Xinwei Wang had a hunch that spider webs were worth a much closer look.

So he ordered eight – Nephila clavipes, golden silk orbweavers – and put them to work eating crickets and spinning webs in the cages he set up in an Iowa State University greenhouse.

Wang, an associate professor of mechanical engineering at Iowa State, studies , the ability of materials to conduct . He's been looking for organic materials that can effectively transfer heat. It's something diamonds, copper and aluminum are very good at; most materials from living things aren't very good at all.

But has some interesting properties: it's very strong, very stretchy, only 4 microns thick (human hair is about 60 microns) and, according to some speculation, could be a good conductor of heat. But nobody had actually tested spider silk for its thermal conductivity.

And so Wang, with partial support from the Army Research Office and the National Science Foundation, decided to try some lab experiments. Xiaopeng Huang, a post-doctoral research associate in mechanical engineering; and Guoqing Liu, a doctoral student in mechanical engineering, helped with the project.

"I think we tried the right material," Wang said of the results.

Xinwei Wang, Guoqing Liu and Xiaopeng Huang, left to right, show the instruments they used to study the thermal conductivity of spider silk.
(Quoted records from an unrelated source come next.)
(* ===== verification/UserStory.v ===== *)
(** * From a program that creates a dataset to a pod that mounts it

    A program creates a Dataset with the typed client ([Clientset.v]); the reconcilers,
    the webhook and the driver do the rest ([EndToEnd.v]); the program sees it with the
    typed client again. *)

From Stdlib Require Import ZArith Lia Ascii.
From stdpp Require Import options.
From S2P Require Import Prelude GoStd KubeApi PodMutator PodPatch PodApply PodHandle KubeServer KubeWp NameRegex DatasetController DatasetSafety DatasetProgress Metastore InternalController InternalSafety InternalProgress InternalWitness NodeApi S3Client S3Mounter S3Server Pipeline EndToEnd Clientset ClientsetSafety ClientsetWitness.

Open Scope Z_scope.

Section Story.
Context {S : Type} (hK : handler Kube S) `{!ApiServer hK} (hR : handler Rest S)
  `{!RestServer hK hR} `{Metastore} `{ControllerUtil} `{MapRange}.
Context (c : datasets) (Hclient : ds_client c ≠ None) (Hns : ds_ns c ≠ "").

(** The name of a dataset the client creates. *)
Definition created_as (d : Dataset) : NamespacedName :=
  MkNamespacedName (ds_ns c) (om_Name (ds_Meta d)).

(** A COS dataset that can be created and used: a valid name of which nothing exists,
    usable credentials, no caching plugins. *)
Record creatable (s : S) (d : Dataset) (a k : string) : Prop := {
  cr_name : om_Name (ds_Meta d) ≠ "" ∧ name_rejected (om_Name (ds_Meta d)) = false;
  cr_namespace : om_Namespace (ds_Meta d) = "" ∨ om_Namespace (ds_Meta d) = ds_ns c;
  cr_cos : map_get (spec_Local (ds_Spec d)) "type" = Some "COS" ∧
           spec_Type (ds_Spec d) ≠ "ARCHIVE";
  cr_credentials : credentials hK s (as_internal (in_namespace (ds_ns c) d)) = inr (a, k);
  cr_plugins : pods s (plugin_options hK s) = [];
  cr_free : view s KDataset (created_as d) = None ∧
            view s KDatasetInternal (created_as d) = None ∧
            view s KPVC (created_as d) = None ∧ view s KSecret (created_as d) = None }.

(** What the client creates is what the reconcilers start from. *)
Lemma created_is_new (d : Dataset) (o : WriteOptions) (s : S) (a k : string) :
  creatable s d a k → wo_DryRun o = [] →
  ∃ d1 s1 tr, run hR (datasets_Create c d o) s = Outcome tr (d1, None) s1 ∧
    ds_Spec d1 = ds_Spec d ∧ new_cos_dataset hK (created_as d) s1 d1 a k.
Proof using All.
  intros [[Hname Hvalid] Hnamespace [Hcos Htype] Hcred Hplugins (Hf1 & Hf2 & Hf3 & Hf4)] Hdry.
  destruct (create_stored hK hR c Hclient Hns d o s Hname Hnamespace Hdry Hf1)
    as (d1 & s1 & Hrun & Hspec & Hmeta & Hst & Hdel & Hch & Hsur).
  exists d1, s1. eexists. split; [exact Hrun|]. split; [exact Hspec|].
  pose proof (sm_key _ _ _ Hmeta) as Hkey. cbn in Hkey.
  cbn in Hspec.
  assert (∀ k n, k ≠ KDataset → view s1 k n = view s k n) as Hother by apply Hch.
  split; try done.
  - split; try done; try (by rewrite ?Hspec); try (unfold caching_status, provision_status; rewrite Hst; set_solver).
    + apply Hch.
    + unfold plugin_options. injection Hsur as Hpods _ Henv _ _. by rewrite Hpods, Henv.
    + by rewrite Hother, Hf3.
    + by rewrite Hother, Hf2.
  - unfold caching_status, provision_status. by rewrite Hst.
  - by rewrite Hspec.
  - rewrite <-Hcred. rewrite (same_credentials hK s s1 (in_namespace (ds_ns c) d)); [done|done|done|].
    intros n. by apply Hother.
  - by rewrite !Hother.
Qed.
End Story.

(** ** Witness *)

Definition wanted : Dataset :=
  MkDataset (new_meta "books" "" None)
    (MkDatasetSpec
       (Some (list_to_map [("type", "COS"); ("endpoint", "http://minio:9000");
                           ("bucket", "books/2024"); ("accessKeyID", "id");
                           ("secretAccessKey", "key")]))
       None "" "" "" "")
    empty_status.

Definition books_key : NamespacedName := MkNamespacedName "team" "books".

Definition bind_books (s : MemServer) : MemServer :=
  match mem_view s KPVC books_key with
  | Some pvc => store s KPVC books_key (Some (set_status_of KPVC ClaimBound pvc))
  | None => s
  end.

Lemma bind_books_binds s :
  is_Some (mem_view s KPVC books_key) → binds mem_handler books_key s (bind_books s).
Proof.
  intros [pvc Hp]. exists pvc, (set_status_of KPVC ClaimBound pvc).
  unfold bind_books. rewrite Hp. split_and!; try done. apply store_changed.
Qed.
Credit: Photo by Bob Elbert/Iowa State University

What Wang and his research team found was that spider silks – particularly the draglines that anchor webs in place – conduct heat better than most materials, including very good conductors such as silicon, aluminum and pure iron. Spider silk also conducts heat 1,000 times better than woven silkworm silk and 800 times better than other organic tissues.

A paper about the discovery – "New Secrets of Spider Silk: Exceptionally High Thermal Conductivity and its Abnormal Change under Stretching" – has just been published online by the journal Advanced Materials.

"Our discoveries will revolutionize the conventional thought on the low thermal conductivity of biological materials," Wang wrote in the paper.

The paper reports that using laboratory techniques developed by Wang – "this takes time and patience" – spider silk conducts heat at the rate of 416 watts per meter Kelvin. Copper measures 401. And skin tissues measure .6.

"This is very surprising because spider silk is organic material," Wang said. "For organic material, this is the highest ever. There are only a few materials higher – silver and diamond."

Even more surprising, he said, is when spider silk is stretched, thermal conductivity also goes up. Wang said stretching spider silk to its 20 percent limit also increases conductivity by 20 percent. Most materials lose thermal conductivity when they're stretched.

That discovery "opens a door for soft to be another option for thermal conductivity tuning," Wang wrote in the paper.

And that could lead to spider silk helping to create flexible, heat-dissipating parts for electronics, better clothes for hot weather, bandages that don't trap heat and many other everyday applications.

What is it about spider silk that gives it these unusual heat-carrying properties?

Wang said it's all about the defect-free molecular structure of spider silk, including proteins that contain nanocrystals and the spring-shaped structures connecting the proteins. He said more research needs to be done to fully understand spider silk's heat-conducting abilities.

Wang is also wondering if spider silk can be modified in ways that enhance its thermal conductivity. He said the researchers' preliminary results are very promising.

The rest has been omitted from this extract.